High-quality, highly credible, U.S. nationally representative injury surveys indicate that domestic violence is far from the leading cause of injury to women ages 15 to 44, or to women generally. Nonetheless, public discourse has successfully rationalized the many variants of the claim that domestic violence is the leading cause of injury to women. Common standards of public reasoning — assessments of interests, credibility, representativeness, etc. — have not been applied to highly damaging claims directly related to criminal acts. Instead, these false claims have been rationalized in a variety of ways.
False claims about domestic violence have been rationalized by claiming under-reporting. An influential claim about domestic violence being the leading cause of injury to women concerned injuries prompting visits to hospital emergency departments. Extensive public investment exists in emergency services for treating injuries and in nationally representative surveys for measuring the incidence of such injuries. Domestic violence being the leading cause of women’s injury-related visits to hospital emergency departments would imply massive under-reporting of such injuries. Under common standards of reasoning, such a claim would require weighty evidence. No weighty evidence supports massive under-reporting of domestic-violence injury-related visits to hospital emergency departments.
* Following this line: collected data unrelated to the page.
(** What [efi_main] shows, stores and starts, in order of occurrence.
    - [choose_boot_target_shows ev] is an event of the console of
      [choose_boot_target].
    - [image_start bootimage boot_state boot_target ret jumps] is the call
      [android_image_start_buffer(g_parent_image, bootimage, boot_target,
      boot_state, NULL)] of [load_image], with the status it returns and
      the jumps of its handover; what that function stores and prints on
      its way lies inside this event.  A [boot_target] of [None] is the
      argument [FALSE] of the call in the loop of [enter_fastboot_mode]:
      the enumeration is declared in targets.h, which is not among the
      sources.  A kernel that takes over does not come back; the events
      after a jump are what the code goes on with if it does.
    - [StartImage] is the firmware call, for the binary at [target_path] or
      for an EFI image that fastboot received.
    The prompts of ux.c are not among the sources: a prompt is recorded, and
    the run goes on as the code does once the prompt returns.  [ux_init],
    [storage_set_boot_device], the pauses and the messages of [debug],
    [error] and [efi_perror] leave no event. *)
Inductive main_event :=
| set_loader_version
| push_capsule
| choose_boot_target_shows (shown : event)
| ux_display_empty_battery
| ux_prompt_user_secure_boot_off
| ux_prompt_user_keystore_unverified
| ux_prompt_user_device_unlocked
| ux_warn_user_unverified_recovery
| ux_prompt_user_bootimage_unverified
| file_delete (path : option (list CHAR16)) (ret : EFI_STATUS)
| StartImage
| image_file_deleted (path : option (list CHAR16))
| set_image_oemvars_nocheck (bootimage : option bootimage)
| set_oemvars_update (updated : bool)
| set_oem_key_var
| android_clear_memory
| set_boot_state_var (boot_state : Z)
| image_start (bootimage : option bootimage) (boot_state : Z)
    (boot_target : option boot_target) (ret : EFI_STATUS) (jumps : list handover_event).

(** How [efi_main] ends: it returns; it ends in [halt_system],
    [ResetSystem], [reboot] or [reboot_to_target], none of which comes
    back; it waits in a call of [fastboot_start] beyond the answers of the
    environment; it reads the magic of an image through a null buffer; or
    it hands a NULL image to the verifier of security.c, which is not among
    the sources. *)
Inductive main_outcome :=
| main_returns (ret : EFI_STATUS)
| halt_system
| ResetSystem
| reboot
| reboot_to_target (target : boot_target)
| fastboot_start_waits
| main_null_dereference
| main_validated_null_image.

Definition run : Type := list main_event * main_outcome.

(** The events [evs], then the run [r]. *)
Definition after (evs : list main_event) (r : run) : run := (evs ++ fst r, snd r).

(** [select_keystore] *)
Definition select_keystore (e : main_env) : option (list CHAR8) :=
  match get_user_keystore e with
  | Err _ => Some (oem_keystore e)
  | Ok keystore => keystore
  end.

(** [enter_efi_binary] *)
Definition enter_efi_binary (e : main_env) (path : option (list CHAR16)) (delete : bool)
  : list main_event * EFI_STATUS :=
  if negb (binary_FileDevicePath_ok e) then ([], EFI_INVALID_PARAMETER)
  else if EFI_ERROR (LoadImage_ret e) then ([], LoadImage_ret e)
  else
    ((if delete then [file_delete path (file_delete_ret e)] else []) ++ [StartImage],
     StartImage_ret e).

(** [set_image_oemvars]; what [set_image_oemvars_nocheck] finds in the
    second stage of the image and flashes is outside this model. *)
Definition set_image_oemvars (e : main_env) (bootimage : option bootimage)
  : list main_event :=
  if negb (get_oemvars_update e) then []
  else [set_oemvars_update false; set_image_oemvars_nocheck bootimage].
False claims about domestic violence have been rationalized by re-description. For example, the leading cause of injury to women ages 15 to 44, as measured by U.S. national injury surveys, is unintentional falls. One might claim that a large share of what injury surveys record as women’s injuries from accidental falls are actually domestic violence against women: Humpty Dumpty was pushed. However, a cause category “Injury Undetermined Whether Accidentally or Purposely Inflicted” was explicitly included in one such survey. That cause category amounted to only 1% and 5% as many injury visits as accidental falls in 1992 and 2001, respectively. In 2001, women and men ages 15 to 44 suffered 1.2 million and 1.4 million emergency-department visits, respectively, from accidental falls. Under common standards of reasoning, weighty evidence would be necessary to claim that a large share of domestic violence injuries to women are misreported as accidental falls and that the true incidence of unintentional falls is much less for women than for men. No such weighty evidence has supported rationalizations that a large share of women’s, but not men’s, accidental falls resulted from them being pushed, i.e. domestic violence.
False claims about domestic violence have been rationalized through pettifoggery. With sufficiently fine subdivisions of all other causes of injury, any given cause of injury can be made the leading cause of injury. A more subtle variation is to call domestic violence “a leading cause of injury” or “one of the leading causes of injury” and to define implicitly the number of leading causes to be sufficiently large so as to include domestic violence. Alternatively, one can define injury in such a way that good evidence isn’t available to measure alternate causes of injury. Shifting the definition of injures to a broader class of injuries than serious physical injuries increases the number of injuries from domestic violence and from all other causes. That can create desired confusion about comparative numbers. Broader categories of injuries are more difficult to measure and thus favor arbitrary claims. Shifting the definition of injury to encompass psychological harm helps to create measurement difficulties and to advance arbitrary claims. For example, here’s a sweeping, practically unfalsifiable claim: “Domestic violence affects more people than any other health-care problem in the United States.”^ For the most part, such pettifoggery has not been necessary. Without good reason, public discourse has widely supported the claim that domestic violence is the leading cause of injury to women.
Good reason is unlikely to overcome the claim that domestic violence is the leading cause of injury to women. From 1988 to 1997, instances of that claim (including variants ) have been asserted as true at least 780 times in U.S. Congressional records, federal and state judicial opinions, law journal articles, and newspaper articles. Nonetheless, in 1998, a psychotherapist working domestic-violence cases wrote in the law journal Arizona Attorney:
While no one would argue that the statistics show that domestic violence is one of the leading causes of injury among women, there is polarization in the field regarding what constitutes domestic violence, its causes, and appropriate treatment to end that violence.^
That statement’s introductory clause denies a large public record of just such claims. The article making that statement addressed domestic violence in terms of power and control. The claim that domestic violence is the leading cause of injury to women has remained prevalent in public discourse. That’s an astonishing example of the power and control of thinly veiled anti-male gender animus.